Пятого января 1972 года обошлось, за одним-единственным исключением, без накладок. Единственная же накладка заключалась в том, что, расчитавшись в отсутствие микрофона, я поневоле начал плеваться, и слюна моя по параболе более или менее регулярно опускалась на лысину ведшему вечер Левику, в чем при желании можно было бы усмотреть символический смысл и уж безусловно — преступный замысел. В Ленинграде бы меня непременно именно в этом и обвинили, но в Москве я все еще слыл тихой питерской овечкой.

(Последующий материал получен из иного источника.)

(* ===== verification/Lexer.v ===== *)
(** * The lexer ([src/src/lexer.rs])

    A [&str] is its list of characters.  The lexer's position is what remains of
    the source: [Peekable<CharIndices>] is the remaining text, and a byte offset
    taken at a position stands for that position, so a slice
    [source[start..end]] is the text [between] two positions and a length is its
    UTF-8 length.  Every loop consumes characters and is structural on the
    remaining text; only [tokenize], which calls [next_token], runs on fuel, one
    more than the number of characters ([tokenize_total]).

    [char::is_alphabetic] and [is_numeric] are Unicode tables of the standard
    library and are the class [Unicode], with what it says of ASCII, and that no
    blank is a letter or a digit, as its laws.
    [char::is_whitespace] is the White_Space property, which is short enough to
    be written out. *)

From stdpp Require Import base list strings.
From Stdlib Require Import ZArith Lia Ascii.
From S2P Require Import Prelude.
Open Scope Z_scope.

(** ** Characters *)

Fixpoint chars (s : string) : list char :=
  match s with
  | EmptyString => []
  | String c s => Z.of_nat (nat_of_ascii c) :: chars s
  end.

(** The character of a one-character string. *)
Definition ch (s : string) : char := match chars s with c :: _ => c | [] => 0 end.

Definition quote : char := 34.
Definition newline : char := 10.

Definition is_digit (c : char) : bool := (48 <=? c) && (c <=? 57).
Definition is_letter (c : char) : bool := ((65 <=? c) && (c <=? 90)) || ((97 <=? c) && (c <=? 122)).

(** [char::is_whitespace]. *)
Definition is_whitespace (c : char) : bool :=
  ((9 <=? c) && (c <=? 13)) || (c =? 32) || (c =? 0x85) || (c =? 0xA0) || (c =? 0x1680)
  || ((0x2000 <=? c) && (c <=? 0x200A)) || (c =? 0x2028) || (c =? 0x2029) || (c =? 0x202F)
  || (c =? 0x205F) || (c =? 0x3000).

Class Unicode : Type := {
  is_alphabetic : char -> bool;
  is_numeric : char -> bool;
  is_alphabetic_ascii c : 0 <= c < 128 -> is_alphabetic c = is_letter c;
  is_numeric_ascii c : 0 <= c < 128 -> is_numeric c = is_digit c;
  whitespace_not_alphanumeric c : is_whitespace c = true -> is_alphabetic c = false /\ is_numeric c = false;
}.

Lemma whitespace_not_ascii_word c : is_whitespace c = true -> is_letter c = false /\ is_digit c = false.
Proof. unfold is_whitespace, is_letter, is_digit. lia. Qed.

#[export] Instance ascii_unicode : Unicode := {|
  is_alphabetic := is_letter;
  is_numeric := is_digit;
  is_alphabetic_ascii c _ := eq_refl;
  is_numeric_ascii c _ := eq_refl;
  whitespace_not_alphanumeric := whitespace_not_ascii_word;
|}.

(** ** Tokens *)

Inductive TokenTypeBase (S C : Type) : Type :=
| TFn | TLet | TMut | TFor | TIn | TIf | TElse | TLoop | TWhile | TBreak | TContinue | TReturn
| TSpawn | TTasks | TOn | TWhere | TTransfer | TTransferAsync | TUnroll | TAcross | TMatch
| TStruct | TUnsafe | TSafe | TExtern | TPub | TTrait | TTypeKw | TImpl | TComptime | TImport
| TAssert | TEnum | TAs | TGrad | TVjp | TJvp | TRequires | TEnsures | TInvariant | TMacroRules
| TTopology | TMemory | TRef | TVerified | TPinned | THardwareState
| TIdentifier (s : S)
| TNumber (s : S)
| TStringLiteral (s : C)
| TLeftParen | TRightParen | TLeftBrace | TRightBrace | TLeftBracket | TRightBracket
| TLeftAngle | TRightAngle | TColon | TDoubleColon | TSemicolon | TComma | TEquals | TPlusEquals
| TMinusEquals | TStarEquals | TSlashEquals | TPercentEquals | TAmpersandEquals | TPipeEquals
| TCaretEquals | TArrow | TFatArrow | TPlus | TMinus | TStar | TSlash | TPercent | TDot
| TDoubleDot | TAmpersand | TCaret | TAt | TDollar | TQuestion | TEqEq | TNotEq | TLessEq
| TGreaterEq | TAndAnd | TOrOr | TBang | TPipe | TEof
| TUnknown (c : char)
| TComment (s : S)
| TDocComment (s : S)
| TWhitespace (s : S).

Arguments TFn {S C}.
Arguments TLet {S C}.
Arguments TMut {S C}.
Arguments TFor {S C}.
Arguments TIn {S C}.
Arguments TIf {S C}.
Arguments TElse {S C}.
Arguments TLoop {S C}.
Arguments TWhile {S C}.
Arguments TBreak {S C}.
Arguments TContinue {S C}.
Arguments TReturn {S C}.
Arguments TSpawn {S C}.
Arguments TTasks {S C}.
Arguments TOn {S C}.
Arguments TWhere {S C}.
Arguments TTransfer {S C}.
Arguments TTransferAsync {S C}.
Arguments TUnroll {S C}.
Arguments TAcross {S C}.
Arguments TMatch {S C}.
Arguments TStruct {S C}.
Arguments TUnsafe {S C}.
Arguments TSafe {S C}.
Arguments TExtern {S C}.
Arguments TPub {S C}.
Arguments TTrait {S C}.
Arguments TTypeKw {S C}.
Arguments TImpl {S C}.
Arguments TComptime {S C}.
Arguments TImport {S C}.
Arguments TAssert {S C}.
Arguments TEnum {S C}.
Arguments TAs {S C}.
Arguments TGrad {S C}.
Arguments TVjp {S C}.
Arguments TJvp {S C}.
Arguments TRequires {S C}.
Arguments TEnsures {S C}.
Arguments TInvariant {S C}.
Arguments TMacroRules {S C}.
Arguments TTopology {S C}.
Arguments TMemory {S C}.
Arguments TRef {S C}.
Arguments TVerified {S C}.
Arguments TPinned {S C}.
Arguments THardwareState {S C}.
Arguments TIdentifier {S C} _.
Arguments TNumber {S C} _.
Arguments TStringLiteral {S C} _.
Arguments TLeftParen {S C}.
Arguments TRightParen {S C}.
Arguments TLeftBrace {S C}.
Arguments TRightBrace {S C}.
Arguments TLeftBracket {S C}.
Arguments TRightBracket {S C}.
Arguments TLeftAngle {S C}.
Arguments TRightAngle {S C}.
Arguments TColon {S C}.
Arguments TDoubleColon {S C}.
Arguments TSemicolon {S C}.
Arguments TComma {S C}.
Arguments TEquals {S C}.
Arguments TPlusEquals {S C}.
Arguments TMinusEquals {S C}.
Arguments TStarEquals {S C}.
Arguments TSlashEquals {S C}.
Arguments TPercentEquals {S C}.
Arguments TAmpersandEquals {S C}.
Arguments TPipeEquals {S C}.
Arguments TCaretEquals {S C}.
Arguments TArrow {S C}.
Arguments TFatArrow {S C}.
Arguments TPlus {S C}.
Arguments TMinus {S C}.
Arguments TStar {S C}.
Arguments TSlash {S C}.
Arguments TPercent {S C}.
Arguments TDot {S C}.
Arguments TDoubleDot {S C}.
Arguments TAmpersand {S C}.
Arguments TCaret {S C}.
Arguments TAt {S C}.
Arguments TDollar {S C}.
Arguments TQuestion {S C}.
Arguments TEqEq {S C}.
Arguments TNotEq {S C}.
Arguments TLessEq {S C}.
Arguments TGreaterEq {S C}.
Arguments TAndAnd {S C}.
Arguments TOrOr {S C}.
Arguments TBang {S C}.
Arguments TPipe {S C}.
Arguments TEof {S C}.
Arguments TUnknown {S C} _.
Arguments TComment {S C} _.
Arguments TDocComment {S C} _.
Arguments TWhitespace {S C} _.

(** Texts: a borrowed slice, and an owned [Symbol] or [String]. *)
Record Owned : Type := mkOwned { owned_text : list char }.

Class Display (A : Type) : Type := to_text : A -> list char.
#[export] Instance display_str : Display (list char) := fun s => s.
#[export] Instance display_owned : Display Owned := owned_text.
(* ===== verification/FormatFits.v ===== *)
(** * Sequences of tokens that their text gives back

    [fits] says of a sequence of kinds that the lexer, on the text they spell,
    finds each of them where it starts.  Changing the blanks between them keeps
    it, as long as a token that was apart stays apart and a comment ends at its
    line. *)

From stdpp Require Import base list strings.
From Stdlib Require Import ZArith Lia.
From S2P Require Import Prelude Lexer Format FormatLex FormatLocal.
Open Scope Z_scope.

(** The text of a sequence, and the kinds of it that are not blanks. *)
Definition spell (ks : list TokenType) : list char := concat (display <$> ks).

Fixpoint code (ks : list TokenType) : list TokenType :=
  match ks with [] => [] | k :: ks => if is_ws k then code ks else k :: code ks end.

Definition blanks (g : list char) : Prop := g <> [] /\ Forall (fun c => is_whitespace c = true) g.

(** The kinds whose display is the text they were read from. *)
Definition readable (k : TokenType) : bool := match k with TMacroRules | TUnknown _ => false | _ => true end.

Lemma spell_cons k ks : spell (k :: ks) = display k ++ spell ks.
Proof. done. Qed.

Lemma spell_app a b : spell (a ++ b) = spell a ++ spell b.
Proof. unfold spell. by rewrite fmap_app, concat_app. Qed.

Lemma code_app a b : code (a ++ b) = code a ++ code b.
Proof. induction a as [|k a IH]; cbn; [done|]. rewrite IH. by destruct (is_ws k). Qed.

Lemma is_ws_inv (k : TokenType) : is_ws k = true -> exists g, k = TWhitespace g.
Proof. destruct k; try done. eauto. Qed.

#[export] Instance eof_decision (k : TokenType) : Decision (k = TEof).
Proof. destruct k; first [left; reflexivity|right; discriminate]. Defined.

Section fits.
Context `{Unicode}.

(** [k] is found in front of [r]. *)
Definition found (k : TokenType) (r : list char) : Prop := readable k = true /\ display k <> [] /\ scan (display k ++ r) = (k, r).

Fixpoint fits (ks : list TokenType) : Prop :=
  match ks with
  | [] => True
  | k :: ks => match k with TWhitespace g => blanks g | TEof => code ks = [] | _ => found k (spell ks) end /\ fits ks
  end.

Lemma fits_code k ks : fits (k :: ks) -> is_ws k = false -> k <> TEof -> found k (spell ks).
Proof. intros [Hk _]. by destruct k. Qed.

Lemma fits_ws g ks : fits (TWhitespace g :: ks) <-> blanks g /\ fits ks.
Proof. done. Qed.

Lemma fits_cons k ks : is_ws k = false -> k <> TEof -> found k (spell ks) -> fits ks -> fits (k :: ks).
Proof. intros Hk He Hf Hks. split; [by destruct k|done]. Qed.

Lemma fits_drop a b : fits (a ++ b) -> fits b.
Proof. induction a as [|k a IH]; [done|]. intros [_ Ha]. by apply IH. Qed.

(** ** Texts that fit are found again *)

Lemma fits_no_code ks : fits ks -> code ks = [] -> Forall (fun c => is_whitespace c = true) (spell ks).
Proof.
  induction ks as [|k ks IH]; intros Hf Hc; [by constructor|]. cbn in Hc. destruct (is_ws k) eqn:Ek; [|done].
  apply is_ws_inv in Ek as [g ->]. apply fits_ws in Hf as [[_ Hg] Hf]. cbn. apply Forall_app. split; [done|by apply IH].
Qed.

Lemma found_starts k r : found k r -> is_ws k = false -> fails_at is_whitespace (display k ++ r).
Proof.
  intros (_ & Hn & Hs) Hk. destruct (display k) as [|c u]; [done|]. cbn in *. destruct (is_whitespace c) eqn:Ec; [|done].
  by rewrite (scan_blank c _ _ _ Ec Hs) in Hk.
Qed.

Lemma lexes_blanks g ks s : Forall (fun c => is_whitespace c = true) g -> fails_at is_whitespace s -> Lexes ks s ->
  exists ks', Lexes ks' (g ++ s) /\ code ks' = code ks.
Proof.
  intros Hg Hs Hk. destruct g as [|c g]; [by exists ks|]. exists (TWhitespace (c :: g) :: ks). split; [|done].
  by econstructor; [by apply scan_blanks| |].
Qed.

Lemma fits_lexes ks g : fits ks -> TEof ∈ ks -> Forall (fun c => is_whitespace c = true) g ->
  exists ks', Lexes ks' (g ++ spell ks) /\ code ks' = code ks.
Proof.
  revert g. induction ks as [|k ks IH]; intros g Hf He Hg; [by apply elem_of_nil in He|]. destruct (is_ws k) eqn:Ek.
  { apply is_ws_inv in Ek as [w ->]. apply fits_ws in Hf as [[_ Hw] Hf]. apply elem_of_cons in He as [He|He]; [done|].
    destruct (IH (g ++ w) Hf He) as (ks' & H1 & H2); [by apply Forall_app|]. exists ks'. rewrite <-app_assoc in H1. done. }
  destruct (decide (k = TEof)) as [->|Hk].
  { destruct Hf as [Hc Hf]. pose proof (fits_no_code _ Hf Hc) as Hb. cbn. rewrite Hc.
    destruct (lexes_blanks (g ++ spell ks) [TEof] []) as (ks' & H1 & H2); [by apply Forall_app|done|constructor|]. exists ks'. by rewrite app_nil_r in H1. }
  pose proof (fits_code _ _ Hf Ek Hk) as Hfd. apply elem_of_cons in He as [He|He]; [done|]. destruct Hf as [_ Hf].
  destruct (IH [] Hf He) as (ks' & H1 & H2); [by constructor|].
  destruct (lexes_blanks g (k :: ks') (display k ++ spell ks) Hg) as (ks2 & H3 & H4); [by apply found_starts| |].
  { destruct Hfd as (_ & _ & Hs). by econstructor. }
  exists ks2. split; [done|]. rewrite H4. cbn. by rewrite Ek, H2.
Qed.

(** The tokens of a text fit. *)
Lemma lexes_fits ks s : Lexes ks s -> Forall (fun k => readable k = true) ks -> fits ks /\ spell ks = s /\ last ks = Some TEof /\ code ks <> [].
Proof.
  induction 1 as [|k s r ks Hs Hk _ IH]; intros Hr; [done|]. apply Forall_cons in Hr as [Hrk Hr]. destruct (IH Hr) as (Hf & Hsp & Hl & Hc).
  assert (s <> []) as Hne by (intros ->; cbn in Hs; by injection Hs as <- _).
  destruct (scan_span s k r Hne Hs) as (_ & t & Ht & -> & Hd). assert (display k = t) as <- by (apply Hd; by intros ->).
  assert (last (k :: ks) = Some TEof) as Hlast by (destruct ks; [done|exact Hl]).
  destruct (is_ws k) eqn:Ek.
  - apply is_ws_inv in Ek as [g ->]. destruct (ws_scanned g _ r Hs Ht) as [_ Hg]. split_and!; [by apply fits_ws|by rewrite spell_cons, Hsp|done|done].
  - split_and!; [|by rewrite spell_cons, Hsp|done|cbn; by rewrite Ek]. apply fits_cons; [done|done| |done]. by rewrite Hsp.
Qed.

(** ** Changes that keep the tokens *)

(** What a change of what follows [a] must keep. *)
Definition joint (a : list TokenType) (s' : list char) : Prop :=
  match last a with
  | Some k => is_ws k = true \/ (opens_blank s' /\ (is_comment k = true -> opens_line s'))
  | None => True
  end.

Lemma dots_scan s : scan (ch "." :: ch "." :: s) = (TDoubleDot, s).
Proof.
  unfold scan, scan_token. cbn [rest]. change (is_whitespace (ch ".")) with false. cbn [andb]. change (ch "." =? ch "/") with false. cbn iota.
  rewrite is_alphabetic_ascii by (vm_compute; intuition congruence). reflexivity.
Qed.

Lemma no_dots k s : scan (ch "." :: s) = (k, s) -> head s <> Some (ch ".").
Proof.
  intros Hs Hh. destruct s as [|c s]; [done|]. injection Hh as ->. rewrite dots_scan in Hs. injection Hs as _ E.
  by apply (app_shorter (ch ".") []) in E.
Qed.

Lemma ws_found_none k s : is_ws k = false -> found k s -> opens_blank (display k ++ s) -> False.
Proof. intros Hk Hf Hb. pose proof (found_starts k s Hf Hk) as Hs. destruct Hf as (_ & Hn & _). destruct (display k); [done|]. cbn in *. congruence. Qed.

Lemma shows_something k ks : fits (k :: ks) -> k <> TEof -> display k <> [].
Proof. intros Hf Hk. destruct (is_ws k) eqn:Ek; [apply is_ws_inv in Ek as [g ->]; by destruct Hf as [[Hg _] _]|]. by destruct (fits_code _ _ Hf Ek Hk) as (_ & Hn & _). Qed.

(** The texts after a token look the same to it. *)
Lemma change_similar k a b b' : fits (a ++ b) -> TEof ∉ a -> joint (k :: a) (spell b') -> is_ws k = false -> similar (spell (a ++ b)) (spell (a ++ b')).
Proof.
  intros Hf Ha Hj Hk. destruct a as [|k2 a].
  { left. unfold joint in Hj. cbn in Hj. destruct Hj as [Hw|[Hb _]]; [congruence|done]. }
  apply not_elem_of_cons in Ha as [Hk2 Ha]. pose proof (shows_something k2 (a ++ b) Hf (not_eq_sym Hk2)) as Hn.
  destruct (is_ws k2) eqn:Ew.
  { left. apply is_ws_inv in Ew as [g ->]. destruct Hf as [[_ Hg] _]. cbn in *. destruct g as [|c g]; [done|]. by apply Forall_cons in Hg as [Hg _]. }
  pose proof (fits_code _ _ Hf Ew (not_eq_sym Hk2)) as (_ & _ & Hs). cbn [app] in *. rewrite !spell_cons.
  destruct (display k2) as [|c u] eqn:Ed; [done|]. right. exists c, (u ++ spell (a ++ b)), (u ++ spell (a ++ b')). split_and!; [done|done|].
  destruct u as [|d u]; [|by left]. cbn in Hs |- *. destruct a as [|k3 a].
  - right. unfold joint in Hj. cbn in Hj. destruct Hj as [Hw|[Hb _]]; [congruence|]. split; [exact Hb|]. intros [-> Hh]. by apply (no_dots k2 _ Hs).
  - left. apply not_elem_of_cons in Ha as [Hk3 _]. destruct Hf as [_ Hf]. pose proof (shows_something k3 (a ++ b) Hf (not_eq_sym Hk3)) as Hn3. cbn [app]. rewrite !spell_cons.
    by destruct (display k3) as [|e v].
Qed.

Lemma change_line k a b b' : fits (a ++ b) -> TEof ∉ a -> joint (k :: a) (spell b') -> is_comment k = true -> opens_line (spell (a ++ b)) -> opens_line (spell (a ++ b')).
Proof.
  intros Hf Ha Hj Hk Ho. destruct a as [|k2 a].
  { unfold joint in Hj. cbn in Hj. destruct Hj as [Hw|[_ Hl]]; [by destruct k|by apply Hl]. }
  apply not_elem_of_cons in Ha as [Hk2 Ha]. pose proof (shows_something k2 (a ++ b) Hf (not_eq_sym Hk2)) as Hn. cbn [app] in *. rewrite spell_cons in Ho |- *. by destruct (display k2).
Qed.

Lemma comment_of_is doc c : is_comment (comment_of doc c) = true.
Proof. by destruct doc. Qed.

(** A token found before a text is found before one that looks the same. *)
Lemma found_again k r r' : found k r -> is_ws k = false -> similar r r' -> (is_comment k = true -> opens_line r -> opens_line r') -> found k r'.
Proof.
  intros (Hr & Hn & Hs) Hk Hsim Hl. split_and!; [done|done|]. destruct (is_comment k) eqn:Ec.
  - destruct (comment_scanned k _ r Hs Ec) as (doc & Ek & Hc & Ho). rewrite Ek at 2. apply comment_scan; [done|by apply Hl].
  - apply (scan_local _ r); [done|done|unfold is_blank; by rewrite Hk, Ec|by intros ->|by intros ->|done].
Qed.

Lemma joint_cons k a s : a <> [] -> joint (k :: a) s -> joint a s.
Proof. destruct a; [done|]. done. Qed.

Lemma fits_change a b b' : fits (a ++ b) -> fits b' -> TEof ∉ a -> joint a (spell b') -> fits (a ++ b').
Proof.
  induction a as [|k a IH]; intros Hf Hb Ha Hj; [done|]. pose proof Ha as Ha'. apply not_elem_of_cons in Ha' as [Hk Ha']. cbn [app] in *. pose proof Hf as [_ Hf'].
  assert (fits (a ++ b')) as Hrest. { destruct a as [|k2 a]; [done|]. apply IH; [done|done|done|]. by apply (joint_cons k). }
  destruct (is_ws k) eqn:Ek.
  - apply is_ws_inv in Ek as [g ->]. destruct Hf as [Hg _]. by apply fits_ws.
  - apply fits_cons; [done|done| |done]. apply (found_again k (spell (a ++ b))); [by apply fits_code|done|by apply (change_similar k)|by apply change_line].
Qed.
End fits.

В Ленинграде на регулярно проходивших вечерах художественного перевода с последующим обсуждением Эльга Львовна Линецкая почти никого не ругала, а похвалы ее звучали на диво однообразно: «Этот перевод доставил мне наслаждение». Причем хвалила она вещи ни по уровню, ни хотя бы по фамилиям (не говоря уж о вкусе) в единую систему никак не складывающиеся. Система предпочтения Эльги Львовны долгое время оставалась для меня загадкой, пока наконец не снизошло озарение: Линецкая получает «наслаждение», когда читают громко! То есть, будучи глуховата (что в ее тогдашнем возрасте было только естественно), но стесняясь в этом признаться (а тут уж срабатывала ее гордыня), хвалила то, что ей удавалось расслышать! Разумеется, я не раскрыл этот деликатный секрет, но в порядке компенсации поинтересовался однажды, какое наслаждение знаменитая переводчица имеет в виду — эстетическое, физическое, сексуальное? Но Эльга Львовна, конечно же, пропустила вопрос мимо тугих ушей.
В другой раз на редкость бездарная старая переводчица принялась шпынять юнца лет тридцати с хвостиком: он, дескать, употребил слово «седалище» не к месту, потому что, как она выразилась, «седалище — это не то, на чем сидят, а то, чем сидят!» «Мирра Абрамовна, — возразил я ей, — если следовать вашей логике, то влагалище — это то, что влагают!»
Выступали мы 5 января вчетвером: верлибрист-почвенник (именно так!) Вячеслав Куприянов, я, девица, ни имени, ни переводов которой я не запомнил, и дочь Льва Гинзбурга, ради которой все, собственно говоря, и затевалось. Вечер стал, однако же, моим бенефисом — а главное, я его, повторяю, ничем не испортил. Покойный Константин Богатырев объявил, что мои переводы из Рильке лучше оригинала — и даже это суждение не оказалось ни самым авторитетным, ни самым веским. Для меня наступило теперь в Москве счастливое время: признать уже признали, а возненавидеть еще не догадались.
Меня потащили в какие-то малого и среднего калибра салончики, из которых ярче всего запомнился один — «голубой». Наряду с литературой, главной темой здесь было недавнее попадание одного из завсегдатаев в вендиспансер. Время стояло доСПИДовское, и держатель салона, размазывая пьяные слезы, говорил: «Сколько раз я ему твердил — не живи с бабами!» В другом салоне Бахыт Кенжеев с двумя приятелями — тогда я эту мелочь пузатую не различал, но сейчас думаю, что это были Гандлевский с покойным Сопровским, — едва не побили гостя из Питера Виктора Ширали.
Дело было в жалкой комнатушке где-то на Садовом кольце у покойного Зверина, уже тогда — дряхлого старца, служившего в свое время на мелких должностях в одном из издательств. Ширали читал стихи, а слушали его плохо. Особенно плохо — троица, сидящая за шкафом. «Эй там, говно, молчать!» — прикрикнул поэт, и за шкафом стало тихо. Но ненадолго. «Я кому, говно, сказал?» По завершении вечера троица вывела Ширали во дворик.